Director Background and Experience
Christine
H. H. Camp



Ms. Camp has over thirty (30) years’ experience in real estate, and her company Avalon Group, LLC, is a full service real estate company which provides detailed financial and market analysis to a wide range of investors involved in various real estate transactions and development scenarios, and also real estate brokerage, market and financial consulting. Ms. Camp is also engaged in real estate development through her company Avalon Development Company, LLC. Prior to establishing Avalon Group, Ms. Camp was Vice President of Development at A&B Properties, Inc., a subsidiary of Alexander & Baldwin, Inc. (a publicly traded company listed on the NYSE), and was in charge of that company’s real estate development and investment acquisition activities. Ms. Camp also was the Senior Project Coordinator of Planning and Engineering at Castle & Cooke Properties, Inc., where she handled site acquisition and development of non-company owned properties. Ms. Camp has been a director of the Federal Home Loan Bank of Des Moines (a privately held company registered with the Securities and Exchange Commission) since January 2018. Ms. Camp serves on the Board of Directors of YMCA of Honolulu, and on the Board of Advisors of Catholic Charities Hawaii.
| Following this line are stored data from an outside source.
(** X12.  When the request for the detail page is answered without an
    error status, each of the four values of the page is taken on its
    own: a heading, a subheading or a notice cell that the page has
    replaces the provisional title, description or notice text (also when
    it is empty), one that it lacks leaves the provisional value; the
    e-mail is read from the notice text that results; and the published
    date is what the create date reads in its format, or absent. *)
Theorem X12_page_values_override_one_by_one
  (E : externals) (f0 f1 f2 f3 f4 f5 : str) (more : list pyval)
  (m : match_object) (resp : response) :
  link_of E f0 = Some m ->
  requests_get E (portal_origin ++ group m "1") = Ret resp ->
  raise_for_status resp = Ret tt ->
  exists evs t,
    from_api_response E (row f0 f1 f2 f3 f4 f5 more) = (evs, Ret (Some t))
    /\ title t
       = Text.title (match page_header_h2 (soup resp) with
                     | Some text => text
                     | None => join space (split (group m "2"))
                     end)
    /\ description t
       = Text.title (match first_h3 (soup resp) with
                     | Some text => text
                     | None => strip (replace "Tender Notice:" ""
                                        (collapsed_text E f3))
                     end)
    /\ full_notice_text t
       = Text.title (match notice_cell (soup resp) with
                     | Some text => text
                     | None => collapsed_text E f4
                     end)
    /\ email t
       = extract_email (match notice_cell (soup resp) with
                        | Some text => text
                        | None => collapsed_text E f4
                        end)
    /\ published_date t
       = match create_date_cell (soup resp) with
         | Some s =>
             match strptime s "%B %d, %Y" with
             | Ret d => Some d
             | Raise _ => None
             end
         | None => None
         end.
Proof. apply row_on_answered_page. Qed.

Lemma X12_witness :
  exists evs t,
    from_api_response (serving (mkPage None (Some []) None None)) sample_row
    = (evs, Ret (Some t))
    /\ title t = "Rfp123/2025"
    /\ description t = []
    /\ published_date t = None.
Proof.
  edestruct (X12_page_values_override_one_by_one
               (serving (mkPage None (Some []) None None)) sample_title
               "Construction" "KwaZulu-Natal" "Tender Notice: Upgrade of N2"
               "Full text info@sanral.co.za" "2025/12/31 14:00" [])
    as (evs & t & Hr & Ht & Hd & _ & _ & Hp);
    [vm_compute; reflexivity | reflexivity | reflexivity |].
  exists evs, t. split; [exact Hr|]. rewrite Ht, Hd, Hp.
  repeat split; vm_compute; reflexivity.
Defined.

(** X13.  The dates of a returned tender are calendar dates (the month,
    the day of that month in that year, the hour and the minute are in
    range) with no seconds and no microseconds; the published date has no
    time of day at all. *)
Theorem X13_dates_are_calendar_dates (E : externals) (response_item : pyval)
  (evs : list event) (t : SanralTender) :
  from_api_response E response_item = (evs, Ret (Some t)) ->
  dates_valid t
  /\ (forall d, closing_date t = Some d ->
                second d = 0%Z /\ microsecond d = 0%Z)
  /\ (forall d, published_date t = Some d ->
                hour d = 0%Z /\ minute d = 0%Z
                /\ second d = 0%Z /\ microsecond d = 0%Z).
Proof.
  intros H.
  assert (Hc : forall d, closing_date t = Some d ->
                 valid_datetime d = true /\ second d = 0%Z
                 /\ microsecond d = 0%Z).
  { intros d Hd. destruct (closing_date_read E _ _ _ d H Hd) as [v Hv].
    now apply parse_sanral_date_valid in Hv. }
  assert (Hp : forall d, published_date t = Some d ->
                 valid_datetime d = true /\ hour d = 0%Z /\ minute d = 0%Z
                 /\ second d = 0%Z /\ microsecond d = 0%Z).
  { intros d Hd. destruct (published_date_read E _ _ _ d H Hd) as [s Hs].
    destruct (strptime_valid _ _ _ Hs) as (Hv & Hsec & Hus).
    destruct (strptime_long_no_time _ _ Hs) as [HH HM]. auto. }
  split; [|split].
  - split.
    + destruct (published_date t) as [d|]; [|exact I]. now apply Hp.
    + destruct (closing_date t) as [d|]; [|exact I]. now apply Hc.
  - intros d Hd. now apply Hc.
  - intros d Hd. now apply Hp.
Qed.

Lemma X13_witness :
  exists evs t,
    from_api_response (serving sample_page) sample_row = (evs, Ret (Some t))
    /\ dates_valid t.
Proof.
  edestruct (X13_dates_are_calendar_dates (serving sample_page) sample_row)
    as (Hv & _ & _); [vm_compute; reflexivity|].
  eexists _, _. split; [vm_compute; reflexivity | exact Hv].
Defined.

(** X14.  White space around the closing date does not matter:
    parse_sanral_date reads a text as it reads the stripped text. *)
Theorem X14_parse_sanral_date_ignores_outer_space (s : str) :
  parse_sanral_date (PStr s) = parse_sanral_date (PStr (strip s)).
Proof. apply parse_sanral_date_strip. Qed.

(** X15.  The first format is tried on the text without its full stops
    and capital letters H: a closing date that, stripped and with every
    full stop and every H removed, is a date and time written
    YYYY/MM/DD HH:MM is read as that date and time. *)
Theorem X15_stops_and_H_are_dropped_for_the_first_format
  (s : str) (d : datetime) :
  valid_datetime d = true -> second d = 0%Z -> microsecond d = 0%Z ->
  replace "H" "" (replace "." "" (strip s)) = numeric_date_time d ->
  parse_sanral_date (PStr s) = Ret (Some d).
Proof.
  intros Hv Hs Hu H. unfold parse_sanral_date.
  destruct s as [|c s]; [discriminate H|].
  cbn [truthy isinstance_str negb length Nat.eqb orb].
  unfold formats_to_try. cbn [map try_formats]. unfold try_format at 1.
  change (contains "H" "%Y/%m/%d %H:%M") with true. cbv iota.
  now rewrite H, strptime_numeric_date_time.
Qed.

Lemma X15_witness :
  parse_sanral_date (PStr " 2025/12/31. 14H:00 ")
  = Ret (Some (mkDatetime 2025 12 31 14 0 0 0)).
Proof.
  apply X15_stops_and_H_are_dropped_for_the_first_format;
    vm_compute; reflexivity.
Defined.

(** X16.  to_dict loses nothing: two tenders whose dates are calendar
    dates and whose dictionaries are equal are the same tender. *)
Theorem X16_to_dict_is_injective (t1 t2 : SanralTender) :
  dates_valid t1 -> dates_valid t2 -> to_dict t1 = to_dict t2 -> t1 = t2.
Proof. apply to_dict_inj. Qed.

Lemma X16_witness :
  exists t1 t2,
    tender_of offline sample_row = [t1]
    /\ tender_of (serving sample_page) sample_row = [t2]
    /\ to_dict t1 <> to_dict t2.
Proof.
  eexists _, _. split; [vm_compute; reflexivity|].
  split; [vm_compute; reflexivity|].
  intros H.
  apply X16_to_dict_is_injective in H;
    [discriminate H | vm_compute; auto | vm_compute; auto].
Defined.

(** X17.  The tender number of a returned tender has no white space at
    its ends and single spaces between its words: collapsing its white
    space again changes nothing. *)
Theorem X17_tender_number_is_collapsed (E : externals)
  (response_item : pyval) (evs : list event) (t : SanralTender) :
  from_api_response E response_item = (evs, Ret (Some t)) ->
  join space (split (tender_number t)) = tender_number t.
Proof.
  intros H.
  destruct (returns_tender_inv E response_item evs t H)
    as (f0 & f1 & f2 & f3 & f4 & x5 & more & ->).
  destruct (row_outcome E f0 f1 f2 f3 f4 x5 more)
    as (evs' & v & cd & t' & Hr & _ & _ & _ & _ & _ & _ & _ & _ & _ & Hn & _).
  rewrite Hr in H. inversion H; subst evs' t'. rewrite Hn.
  destruct (link_of E f0) as [m|]; cbn [parse_title_link snd].
  - apply collapse_upper_collapse.
  - vm_compute. reflexivity.
Qed.

Lemma X17_witness :
  exists evs t,
    from_api_response offline sample_row = (evs, Ret (Some t))
    /\ join space (split (tender_number t)) = tender_number t.
Proof.
  eexists _, _. split; [vm_compute; reflexivity|].
  eapply (X17_tender_number_is_collapsed offline sample_row).
  vm_compute. reflexivity.
Defined.

(** X18.  The create date of the detail page is read back: when the page
    is served and its create date is a calendar day written as strftime
    writes it in the format of the page (month name, day, comma, year),
    that day is the published date of the tender. *)
Theorem X18_create_date_is_read_back
  (E : externals) (f0 f1 f2 f3 f4 f5 : str) (more : list pyval)
  (m : match_object) (resp : response) (d : datetime) :
  link_of E f0 = Some m ->
  requests_get E (portal_origin ++ group m "1") = Ret resp ->
  raise_for_status resp = Ret tt ->
  valid_datetime d = true ->
  hour d = 0%Z -> minute d = 0%Z -> second d = 0%Z -> microsecond d = 0%Z ->
  create_date_cell (soup resp) = Some (long_date d) ->
  exists evs t,
    from_api_response E (row f0 f1 f2 f3 f4 f5 more) = (evs, Ret (Some t))
    /\ published_date t = Some d.
Proof.
  intros Hm Hg Hs Hv HH HM HS HU Hc.
  destruct (row_on_answered_page E f0 f1 f2 f3 f4 f5 more m resp Hm Hg Hs)
    as (evs & t & Hr & _ & _ & _ & _ & Hp).
  exists evs, t. split; [exact Hr|].
  now rewrite Hp, Hc, strptime_long_date.
Qed.

Lemma X18_witness :
  exists evs t,
    from_api_response
      (serving (mkPage None None None (Some ("February 29, 2028" : str))))
      sample_row
    = (evs, Ret (Some t))
    /\ published_date t = Some (mkDatetime 2028 2 29 0 0 0 0).
Proof.
  eapply (X18_create_date_is_read_back
            (serving (mkPage None None None
                        (Some ("February 29, 2028" : str))))
            sample_title "Construction" "KwaZulu-Natal"
            "Tender Notice: Upgrade of N2" "Full text info@sanral.co.za"
            "2025/12/31 14:00" []);
    [vm_compute; reflexivity | reflexivity | reflexivity
    | vm_compute; reflexivity | reflexivity | reflexivity | reflexivity
    | reflexivity | vm_compute; reflexivity].
Defined.

(** X19.  When the final notice text is ASCII text, the e-mail of the
    tender can be recomputed from the notice text the tender keeps: it is
    the last address in the kept text, in lower case, or empty when the
    text has none, although the address was looked for before the text was
    title-cased. *)
Theorem X19_email_agrees_with_the_kept_text (E : externals)
  (response_item : pyval) (evs : list event) (t : SanralTender) :
  from_api_response E response_item = (evs, Ret (Some t)) ->
  exists text,
    notice_text_source E response_item text
    /\ full_notice_text t = Text.title text
    /\ email t = extract_email text
    /\ (ascii_text text = true ->
        email t = extract_email (full_notice_text t)).
Proof.
  intros H.
  destruct (final_notice_text E response_item evs t H)
    as (text & Hsrc & Hx & He).
  exists text. split; [exact Hsrc|]. split; [exact Hx|].
  split; [exact He|].
  intros Ha. now rewrite He, Hx, extract_email_title.
Qed.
Ms. Camp’s real estate, financial, and public company knowledge and experience gained from her prior and current positions makes her a valuable resource to the Board and management in many areas, but particularly in connection with the Company’s real estate lending and other real estate related activities, to include the evaluation of real estate related risks, investments, opportunities, and asset management oversight. Ms. Camp is Chair of the Bank Board Compliance Committee.
Earl
E. Fry




Mr. Fry is a director and the current Audit and Finance Committee Chair for Hawaiian Holdings Inc. (a publicly traded company listed on NASDAQ, and the parent company of Hawaiian Airlines, Inc.) and former director of Xactly Corporation (a privately held company that was previously publicly traded on NYSE). Mr. Fry is a retired Executive Vice President and Chief Financial Officer of Informatica Corporation (a privately held company that was previously publicly traded on NASDAQ), a company which provides data integration software and services, and which has reported annual revenue in excess of $1 billion. During his tenure as Chief Financial Officer of Informatica Corporation, Mr. Fry effected, among other things, numerous major capital and financial transactions, to include credit lines, equity offerings, convertible rate issuances, stock/bond buyback plans, over fifteen (15) technology acquisitions, and he established development and support centers in Bangalore, India, Dublin, Ireland, and Tel Aviv, Israel, and he also established Informatica’s enterprise risk management program. Mr. Fry also previously managed the Global Customer Support and Consulting Services areas of Informatica Corporation representing over half of Informatica’s revenue. Prior to joining Informatica Corporation, Mr. Fry was Chief Financial Officer of Omnicell, Inc. (a publicly traded company listed on NASDAQ) for four (4) years, Chief Financial Officer of C-ATS Software Inc. for two (2) years, Chief Financial Officer of Weitek Corporation for three (3) years, and he also served at other technology companies in various finance and other capacities. Mr. Fry began his professional career at Ernst & Whinney, CPAs (now known as Ernst & Young), where he held the position of Senior Auditor. Mr. Fry is a graduate of the Stanford Graduate School of Business. Mr. Fry was voted Software Chief Financial Officer of the Year by Institutional Investor in 2010, 2011, 2012, 2013 and 2014. Mr. Fry serves on the Board of Directors of PACE (Pacific Asian Center for Entrepreneurship and E-Business). Mr. Fry brings extensive finance, public company, and auditing knowledge and experience to the Board and Company.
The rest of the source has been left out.